In a series of posts, we will detail the start of year results for the Axiom Maths/No More Marking Mathematics Research Project being carried out this year. As part of the project, partnership schools working with Axiom Maths and schools working with No More Marking (NMM) were invited to participate in a year-long project. The project entailed assessing Year 7 students in mathematics in these schools at the start and at the end of the school year. At each point, students were/will be assessed in two different ways: (1) a multiple-choice assessment using NMM’s Automark system; and (2) a comparative judgement assessment again using NMM’s platform. The aim of the project is to look at the progress made by the students over Year 7 using what we might think of as a more traditional maths assessment, and comparing this to a comparative judgement assessment of mathematical reasoning skills.

In this post, we examine the initial results from the multiple-choice assessment, in particular looking at the analysis of distractor items for particular questions, and what insight this analysis can provide about student misconceptions.

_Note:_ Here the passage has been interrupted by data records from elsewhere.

Lemma deleteTransaction_accounts this id :
  accounts (deleteTransaction this id).1 =
  match transactions this !! id with
  | Some transaction =>
      match truthy_id (Transaction.accountId transaction) with
      | Some accountId =>
          match accounts this !! accountId with
          | Some account =>
              <[accountId :=
                  Account.with_balance account
                    (binary_unpost (Transaction.type transaction)
                       (Account.balance account) (Transaction.amount transaction))]>
                (accounts this)
          | None => accounts this
          end
      | None => accounts this
      end
  | None => accounts this
  end.
Proof.
  unfold deleteTransaction.
  destruct (transactions this !! id) as [t|]; simpl; [|done].
  destruct (truthy_id _); [|done].
  destruct (accounts this !! _); [|done].
  simpl. by destruct (Transaction.type t).
Qed.

(* ===================================================================== *)
(** * Posting on create, update and delete                                *)
(* ===================================================================== *)



(** C3.  An update of an existing transaction replaces the row by the
    patched row, whatever the payload changes, amount, type and account
    included, and leaves every other row, every account and so every stored
    balance as it was. *)
Theorem updateTransaction_leaves_balances
    (this : MemStorage) (id : Z) (updates : PartialTransaction.t)
    (transaction : Transaction.t) :
  transactions this !! id = Some transaction →
  let this' := (updateTransaction this id updates).1 in
  (updateTransaction this id updates).2 = Some (patch transaction updates) ∧
  transactions this' = <[id := patch transaction updates]> (transactions this) ∧
  accounts this' = accounts this ∧
  (∀ accountId,
     Account.balance <$> accounts this' !! accountId
     = Account.balance <$> accounts this !! accountId).
Proof.
  intros Hrow this'. subst this'. unfold updateTransaction. rewrite Hrow. done.
Qed.
(** * A poker bot: cards, deck, hand evaluator and Monte-Carlo tree search

    Shallow embedding of [proj2/deck.py], [proj2/eval.py] and [proj2/bot.py].

    Python objects that are mutated in place ([Deck] and [MCTSNode]) live in
    a store and are referred to through handles; exceptions are values of
    [outcome]; [random] and [time.time] read from tapes. *)

From Stdlib Require Import ZArith QArith Lia Ascii String Strings.Byte.
From stdpp Require Import base option list gmap strings.

Local Open Scope Z_scope.

(** ** Exceptions and outcomes *)

(** The text of a [ValueError], with the values the f-string interpolates. *)
Inductive message :=
| InvalidCardString (val : string)   (* f"Invalid card string: {val}" *)
| InvalidRank (r : ascii)            (* f"Invalid rank: {val[0]}" *)
| InvalidSuit (u : ascii)            (* f"Invalid suit: {val[1]}" *)
| InvalidCardValue (val : Z)         (* f"Invalid card value: {val}" *)
| InvalidCardType (ty : string)      (* f"{type(val)}" *)
| NotEnoughCards                     (* "Not enough cards in deck to deal" *)
| MustBe7Cards                       (* "Must be 7 cards to evaluate" *)
| HandsMustBe2Cards                  (* "Each hand must contain exactly 2 cards" *)
| BoardMustBe5Cards                  (* "Board must contain exactly 5 cards" *)
| MathDomainError.                   (* raised by math.log and math.sqrt *)

Inductive exn :=
| ValueError (msg : message)
| FileNotFoundError (fname : string)
| StructError                        (* struct.error: buffer of the wrong size *)
| IndexError.                        (* list index out of range *)

(** What running a piece of code gives: a value, a raised exception, or
    [Stuck] when the run leaves the model (a handle that refers to no object,
    or a loop that used up its fuel or its clock readings). *)
Inductive outcome (A : Type) :=
| Ok (a : A)
| Raise (e : exn)
| Stuck.
Arguments Ok {A} a.
Arguments Raise {A} e.
Arguments Stuck {A}.

Definition obind {A B} (m : outcome A) (k : A → outcome B) : outcome B :=
  match m with
  | Ok a => k a
  | Raise e => Raise e
  | Stuck => Stuck
  end.

Notation "x ←! m ; k" := (obind m (fun x => k))
  (at level 20, m at level 100, k at level 200, right associativity,
   format "x  ←!  m ;  '/' k").

Fixpoint omap {A B} (f : A → outcome B) (l : list A) : outcome (list B) :=
  match l with
  | [] => Ok []
  | x :: l' => y ←! f x; ys ←! omap f l'; Ok (y :: ys)
  end.

(** ** Python containers *)

(** [d.get(k)] on a dict kept in insertion order. *)
Fixpoint dict_get `{EqDecision K} {V} (k : K) (d : list (K * V)) : option V :=
  match d with
  | [] => None
  | (k', v) :: d' => if decide (k = k') then Some v else dict_get k d'
  end.

Definition dict_keys {K V} (d : list (K * V)) : list K := d.*1.
Definition dict_values {K V} (d : list (K * V)) : list V := d.*2.

(** [l[i]]: a negative index counts from the end, [None] is IndexError. *)
Definition py_getitem {A} (l : list A) (i : Z) : option A :=
  if 0 <=? i then l !! Z.to_nat i
  else if - Z.of_nat (length l) <=? i then l !! Z.to_nat (Z.of_nat (length l) + i)
  else None.

(** ** deck.py: Card *)

Record Card := { value : Z }.

Global Instance Card_eq_dec : EqDecision Card.
Proof. solve_decision. Defined.

Definition RANKS : list (ascii * Z) :=
  [("2", 0); ("3", 1); ("4", 2); ("5", 3); ("6", 4); ("7", 5); ("8", 6);
   ("9", 7); ("T", 8); ("J", 9); ("Q", 10); ("K", 11); ("A", 12)]%char.

Definition SUITS : list (ascii * Z) :=
  [("s", 0); ("h", 1); ("d", 2); ("c", 3)]%char.

(** What a caller may pass where a card is expected. *)
Inductive card_like :=
| OfStr (s : string)
| OfInt (z : Z)
| OfCard (c : Card)
| OfOther (ty : string).

Definition get_value (val : card_like) : outcome Z :=
  match val with
  | OfStr s =>
      match s with
      | String r (String u EmptyString) =>
          match dict_get r RANKS with
          | None => Raise (ValueError (InvalidRank r))
          | Some ri =>
              match dict_get u SUITS with
              | None => Raise (ValueError (InvalidSuit u))
              | Some si => Ok (ri * 4 + si + 1)
              end
          end
      | _ => Raise (ValueError (InvalidCardString s))
      end
  | OfInt z =>
      if negb ((1 <=? z) && (z <=? 52)) then Raise (ValueError (InvalidCardValue z))
      else Ok z
  | OfCard c => Ok (value c)
  | OfOther ty => Raise (ValueError (InvalidCardType ty))
  end.

(** [Card.__init__] *)
Definition Card_init (val : card_like) : outcome Card :=
  v ←! get_value val; Ok {| value := v |}.

(** [Card.__str__] *)
Definition Card_str (c : Card) : outcome string :=
  let adj_val := value c - 1 in
  match py_getitem (dict_keys RANKS) (adj_val / 4),
        py_getitem (dict_keys SUITS) (adj_val mod 4) with
  | Some rank, Some suit => Ok (String rank (String suit EmptyString))
  | _, _ => Raise IndexError
  end.

(** [Card.__eq__] and [Card.__hash__] look at the value only. *)
Definition Card_eq (a b : Card) : bool := value a =? value b.
Definition Card_hash (c : Card) : Z := value c.

(** A two-character code of a rank followed by a suit. *)
Definition valid_code (s : string) : bool :=
  match s with
  | String r (String u EmptyString) =>
      bool_decide (r ∈ dict_keys RANKS) && bool_decide (u ∈ dict_keys SUITS)
  | _ => false
  end.

(** ** deck.py: Deck *)

(** A [Deck] object has the one attribute [cards]; the objects live in the
    store of [State] below.  These are the list computations of its methods. *)

(** [Deck.__init__]: the cards suit by suit, each suit from 2 up to A. *)
Definition Deck_init_cards : outcome (list Card) :=
  omap (λ su, Card_init (OfStr (String su.2 (String su.1 EmptyString))))
       (su1 ← dict_keys SUITS; (λ r, (su1, r)) <$> dict_keys RANKS).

As part of the project, a multiple-choice assessment was designed jointly by Axiom Maths and NMM and contained 15 items, taken with permission from Craig Barton and his bank of diagnostic mathematics questions. The assessment was designed to cover mathematics topic areas included in the Key Stage 2 Mathematics Programme of Study and in the Key Stage 3 Programme of Study.

In total 1789 students from 17 schools completed the multiple-choice assessment. Following the assessments, the coordinating teacher scanned the answer sheets and uploaded them to NMM’s Automark system, which automatically marked the sheets and calculated the scores for the students.

What was of particular interest was when we analysed the proportion of students selecting each choice in each of the multiple-choice questions to find prominent distractor items indicating misconceptions by the students. Let have a look at some examples.

The easiest item in the multiple-choice assessment was Q2 where 90% of the students answered this item correctly.

The distractor analysis for this item gave the following:

The distractor analysis shows the proportion of students (y-axis) at each total score of the assessment (x-axis) choosing each mutliple-choice option. This item is shown as an example because we can see that there were no likely distractors in this case — everyone was likely to choose option A, therefore very few students showed any misconception for this item.

The first item in the assessment that showed interesting distractors was Q4.

The lowest scoring students were most likely to choose response A, 5300, perhaps interpreting fifty-three hundredths as fifty-three hundred. Students in the middle range of scores were most likely to choose response D, 0.053. They understood the hundredths part of the question but placed the 53 in the incorrect place-value position.

The next item in the assessment that showed interesting distractors was Q11.

The lower to middle scoring students were most likely to choose response, ¾. We can see the misconception that they simply subtracted the numerators and the denominators without converting the fractions to a common denominator.

The final item we examine is Q14.

All students except those at the highest-scoring end were most likely to choose response A, 2, and response B, 3. Response A is perhaps easiest to understand because students could have just multiplied the two whole numbers together. Response B is more difficult to understand but students could have understood that it is more than 2 because of the fraction parts needing to be multiplied as well.

In our next post, we will examine the initial results from the comparative judgement assessment.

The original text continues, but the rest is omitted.